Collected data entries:
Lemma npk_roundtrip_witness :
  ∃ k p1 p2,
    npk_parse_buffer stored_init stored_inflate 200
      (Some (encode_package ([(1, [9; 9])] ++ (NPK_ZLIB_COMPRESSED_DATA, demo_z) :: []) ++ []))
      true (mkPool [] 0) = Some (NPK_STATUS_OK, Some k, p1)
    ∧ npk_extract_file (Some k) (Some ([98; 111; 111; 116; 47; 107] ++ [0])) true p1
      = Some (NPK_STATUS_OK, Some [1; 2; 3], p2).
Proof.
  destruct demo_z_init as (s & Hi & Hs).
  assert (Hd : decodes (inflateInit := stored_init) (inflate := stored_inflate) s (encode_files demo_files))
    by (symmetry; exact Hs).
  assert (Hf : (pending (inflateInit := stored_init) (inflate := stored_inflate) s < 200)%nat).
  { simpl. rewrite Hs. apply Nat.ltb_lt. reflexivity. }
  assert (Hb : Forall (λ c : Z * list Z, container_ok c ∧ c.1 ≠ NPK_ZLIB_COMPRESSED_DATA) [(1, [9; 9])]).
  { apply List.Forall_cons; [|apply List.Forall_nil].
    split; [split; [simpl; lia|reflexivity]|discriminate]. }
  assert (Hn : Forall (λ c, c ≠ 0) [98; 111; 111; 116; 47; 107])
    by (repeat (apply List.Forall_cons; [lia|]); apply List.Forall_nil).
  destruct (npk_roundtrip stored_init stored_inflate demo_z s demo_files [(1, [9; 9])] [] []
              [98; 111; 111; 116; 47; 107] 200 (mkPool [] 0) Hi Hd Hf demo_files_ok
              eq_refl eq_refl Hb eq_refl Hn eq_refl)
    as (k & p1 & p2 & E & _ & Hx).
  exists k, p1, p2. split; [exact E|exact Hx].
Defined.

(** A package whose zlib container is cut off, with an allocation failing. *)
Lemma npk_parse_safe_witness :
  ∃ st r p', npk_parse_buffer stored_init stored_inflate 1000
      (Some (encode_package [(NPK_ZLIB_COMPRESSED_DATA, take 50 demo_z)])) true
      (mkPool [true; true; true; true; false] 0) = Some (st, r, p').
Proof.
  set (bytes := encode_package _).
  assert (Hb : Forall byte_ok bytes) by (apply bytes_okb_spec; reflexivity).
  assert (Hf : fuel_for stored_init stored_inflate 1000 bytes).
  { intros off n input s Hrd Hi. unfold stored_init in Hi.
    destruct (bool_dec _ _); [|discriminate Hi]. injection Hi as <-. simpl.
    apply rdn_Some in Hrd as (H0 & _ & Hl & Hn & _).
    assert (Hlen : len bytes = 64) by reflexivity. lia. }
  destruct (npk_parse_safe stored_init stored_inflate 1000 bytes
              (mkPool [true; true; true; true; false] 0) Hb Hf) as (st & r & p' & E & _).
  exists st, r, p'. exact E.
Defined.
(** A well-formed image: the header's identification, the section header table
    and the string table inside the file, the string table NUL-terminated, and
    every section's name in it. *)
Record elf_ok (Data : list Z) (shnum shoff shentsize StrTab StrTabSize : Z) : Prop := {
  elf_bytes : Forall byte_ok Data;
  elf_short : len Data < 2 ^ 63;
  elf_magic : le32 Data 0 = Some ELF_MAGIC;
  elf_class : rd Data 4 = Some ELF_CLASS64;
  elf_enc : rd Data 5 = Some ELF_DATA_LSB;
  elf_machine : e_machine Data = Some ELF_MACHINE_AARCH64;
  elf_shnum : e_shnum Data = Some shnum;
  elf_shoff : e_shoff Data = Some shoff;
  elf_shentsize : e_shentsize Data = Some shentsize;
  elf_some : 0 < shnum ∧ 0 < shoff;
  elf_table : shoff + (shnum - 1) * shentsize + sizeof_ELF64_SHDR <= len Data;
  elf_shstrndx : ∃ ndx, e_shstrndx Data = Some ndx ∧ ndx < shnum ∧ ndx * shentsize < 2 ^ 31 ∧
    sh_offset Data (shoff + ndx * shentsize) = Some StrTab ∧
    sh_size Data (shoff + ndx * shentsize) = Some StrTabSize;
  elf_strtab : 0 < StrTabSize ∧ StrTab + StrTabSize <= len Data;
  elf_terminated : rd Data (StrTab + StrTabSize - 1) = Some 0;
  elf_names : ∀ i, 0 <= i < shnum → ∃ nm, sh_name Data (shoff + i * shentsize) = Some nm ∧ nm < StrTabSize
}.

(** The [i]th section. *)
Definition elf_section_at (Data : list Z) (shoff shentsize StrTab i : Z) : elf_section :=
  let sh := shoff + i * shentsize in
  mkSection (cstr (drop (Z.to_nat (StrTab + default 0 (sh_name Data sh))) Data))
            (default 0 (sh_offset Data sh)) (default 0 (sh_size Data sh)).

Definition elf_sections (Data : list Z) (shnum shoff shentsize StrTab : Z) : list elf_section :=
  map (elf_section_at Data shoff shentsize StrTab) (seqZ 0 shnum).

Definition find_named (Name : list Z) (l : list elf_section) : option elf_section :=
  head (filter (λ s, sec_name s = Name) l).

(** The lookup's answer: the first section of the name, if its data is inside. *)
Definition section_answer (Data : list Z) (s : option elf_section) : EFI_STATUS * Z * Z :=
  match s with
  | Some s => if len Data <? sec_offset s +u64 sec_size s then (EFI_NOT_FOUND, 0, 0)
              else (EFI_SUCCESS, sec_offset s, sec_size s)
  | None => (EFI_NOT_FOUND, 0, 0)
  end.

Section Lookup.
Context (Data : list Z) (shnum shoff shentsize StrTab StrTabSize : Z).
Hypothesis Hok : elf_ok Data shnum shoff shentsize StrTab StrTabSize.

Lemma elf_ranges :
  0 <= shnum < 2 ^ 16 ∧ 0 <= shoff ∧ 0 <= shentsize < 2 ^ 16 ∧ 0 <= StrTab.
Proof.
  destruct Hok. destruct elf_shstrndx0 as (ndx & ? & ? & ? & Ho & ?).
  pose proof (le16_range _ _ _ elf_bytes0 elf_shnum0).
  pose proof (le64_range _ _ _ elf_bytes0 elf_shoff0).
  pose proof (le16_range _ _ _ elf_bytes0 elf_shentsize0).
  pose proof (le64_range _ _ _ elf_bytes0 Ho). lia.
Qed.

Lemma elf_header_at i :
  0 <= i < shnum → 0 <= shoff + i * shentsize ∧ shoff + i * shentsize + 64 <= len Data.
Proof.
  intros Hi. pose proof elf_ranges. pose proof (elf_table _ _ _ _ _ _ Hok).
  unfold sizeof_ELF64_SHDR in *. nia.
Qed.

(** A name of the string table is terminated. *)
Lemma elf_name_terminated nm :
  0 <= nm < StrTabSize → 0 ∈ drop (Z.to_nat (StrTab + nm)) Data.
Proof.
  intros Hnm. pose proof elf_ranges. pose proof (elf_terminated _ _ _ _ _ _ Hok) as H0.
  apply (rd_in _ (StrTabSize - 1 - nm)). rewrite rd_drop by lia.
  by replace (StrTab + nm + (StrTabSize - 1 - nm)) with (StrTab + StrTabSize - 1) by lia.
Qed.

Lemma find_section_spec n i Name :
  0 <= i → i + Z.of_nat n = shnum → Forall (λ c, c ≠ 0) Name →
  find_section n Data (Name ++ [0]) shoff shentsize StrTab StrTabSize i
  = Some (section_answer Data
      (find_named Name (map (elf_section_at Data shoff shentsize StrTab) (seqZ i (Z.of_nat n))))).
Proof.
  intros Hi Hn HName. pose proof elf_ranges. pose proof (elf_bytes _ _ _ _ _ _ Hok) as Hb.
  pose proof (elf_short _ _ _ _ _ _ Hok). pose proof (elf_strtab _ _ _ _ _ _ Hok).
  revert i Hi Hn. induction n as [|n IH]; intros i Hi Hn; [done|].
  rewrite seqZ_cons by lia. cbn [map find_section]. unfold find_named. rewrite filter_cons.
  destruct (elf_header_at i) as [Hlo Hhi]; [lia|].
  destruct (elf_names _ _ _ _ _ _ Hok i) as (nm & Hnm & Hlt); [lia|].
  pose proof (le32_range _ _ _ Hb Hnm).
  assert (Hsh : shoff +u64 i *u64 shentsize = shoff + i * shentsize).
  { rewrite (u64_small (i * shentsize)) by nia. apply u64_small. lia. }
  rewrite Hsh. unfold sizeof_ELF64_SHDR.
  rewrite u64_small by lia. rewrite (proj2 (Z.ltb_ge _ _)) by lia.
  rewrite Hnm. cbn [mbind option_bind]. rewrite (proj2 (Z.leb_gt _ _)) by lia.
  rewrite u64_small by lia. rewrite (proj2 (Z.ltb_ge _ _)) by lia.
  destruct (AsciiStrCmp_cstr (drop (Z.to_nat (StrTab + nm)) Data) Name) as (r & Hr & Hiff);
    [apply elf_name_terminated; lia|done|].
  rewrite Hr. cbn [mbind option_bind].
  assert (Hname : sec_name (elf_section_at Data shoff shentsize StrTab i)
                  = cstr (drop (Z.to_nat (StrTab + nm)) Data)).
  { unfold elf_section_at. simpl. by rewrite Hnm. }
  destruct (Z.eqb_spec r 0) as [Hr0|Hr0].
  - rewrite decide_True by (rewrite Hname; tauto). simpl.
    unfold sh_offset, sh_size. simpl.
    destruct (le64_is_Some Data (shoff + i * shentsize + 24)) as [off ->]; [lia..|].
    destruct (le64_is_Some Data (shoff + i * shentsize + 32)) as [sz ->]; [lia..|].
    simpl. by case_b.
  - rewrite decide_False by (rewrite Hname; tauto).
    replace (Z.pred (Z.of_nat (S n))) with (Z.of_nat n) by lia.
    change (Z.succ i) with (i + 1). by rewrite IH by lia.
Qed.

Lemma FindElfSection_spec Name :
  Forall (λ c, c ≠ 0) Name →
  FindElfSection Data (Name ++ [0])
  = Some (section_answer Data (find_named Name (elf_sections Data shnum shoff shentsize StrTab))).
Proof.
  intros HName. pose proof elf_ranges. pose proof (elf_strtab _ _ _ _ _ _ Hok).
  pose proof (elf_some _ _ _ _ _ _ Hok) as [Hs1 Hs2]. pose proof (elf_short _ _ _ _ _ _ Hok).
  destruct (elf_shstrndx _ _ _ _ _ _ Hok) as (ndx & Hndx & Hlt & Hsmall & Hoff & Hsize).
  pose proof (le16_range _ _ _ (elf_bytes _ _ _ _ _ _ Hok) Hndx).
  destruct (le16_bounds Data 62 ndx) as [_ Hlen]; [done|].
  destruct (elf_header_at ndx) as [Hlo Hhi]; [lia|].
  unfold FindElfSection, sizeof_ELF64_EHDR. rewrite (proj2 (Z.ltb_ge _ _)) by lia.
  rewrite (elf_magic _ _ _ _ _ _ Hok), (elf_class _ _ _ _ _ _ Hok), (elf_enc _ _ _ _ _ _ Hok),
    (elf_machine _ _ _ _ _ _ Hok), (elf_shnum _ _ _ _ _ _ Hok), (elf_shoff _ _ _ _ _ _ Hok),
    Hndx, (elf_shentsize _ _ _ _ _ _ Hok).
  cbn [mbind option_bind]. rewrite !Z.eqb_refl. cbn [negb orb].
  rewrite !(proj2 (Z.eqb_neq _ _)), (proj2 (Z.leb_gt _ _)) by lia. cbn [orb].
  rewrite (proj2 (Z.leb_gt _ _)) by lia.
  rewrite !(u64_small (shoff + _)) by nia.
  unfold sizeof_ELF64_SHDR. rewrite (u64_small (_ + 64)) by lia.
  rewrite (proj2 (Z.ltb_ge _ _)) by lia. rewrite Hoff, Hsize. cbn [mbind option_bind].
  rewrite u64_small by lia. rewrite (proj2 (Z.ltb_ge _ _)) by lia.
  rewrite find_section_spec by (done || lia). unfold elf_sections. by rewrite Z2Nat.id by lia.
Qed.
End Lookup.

*TASK TO COMPLETE*
Please make an exact copy of the lines above from the line with "destruct (npk_parse_safe stored_init" through the line with "(** A well-formed", both ends included.

*FINISHED EXERCISE*
  destruct (npk_parse_safe stored_init stored_inflate 1000 bytes
              (mkPool [true; true; true; true; false] 0) Hb Hf) as (st & r & p' & E & _).
  exists st, r, p'. exact E.
Defined.
(** A well-formed image: the header's identification, the section header table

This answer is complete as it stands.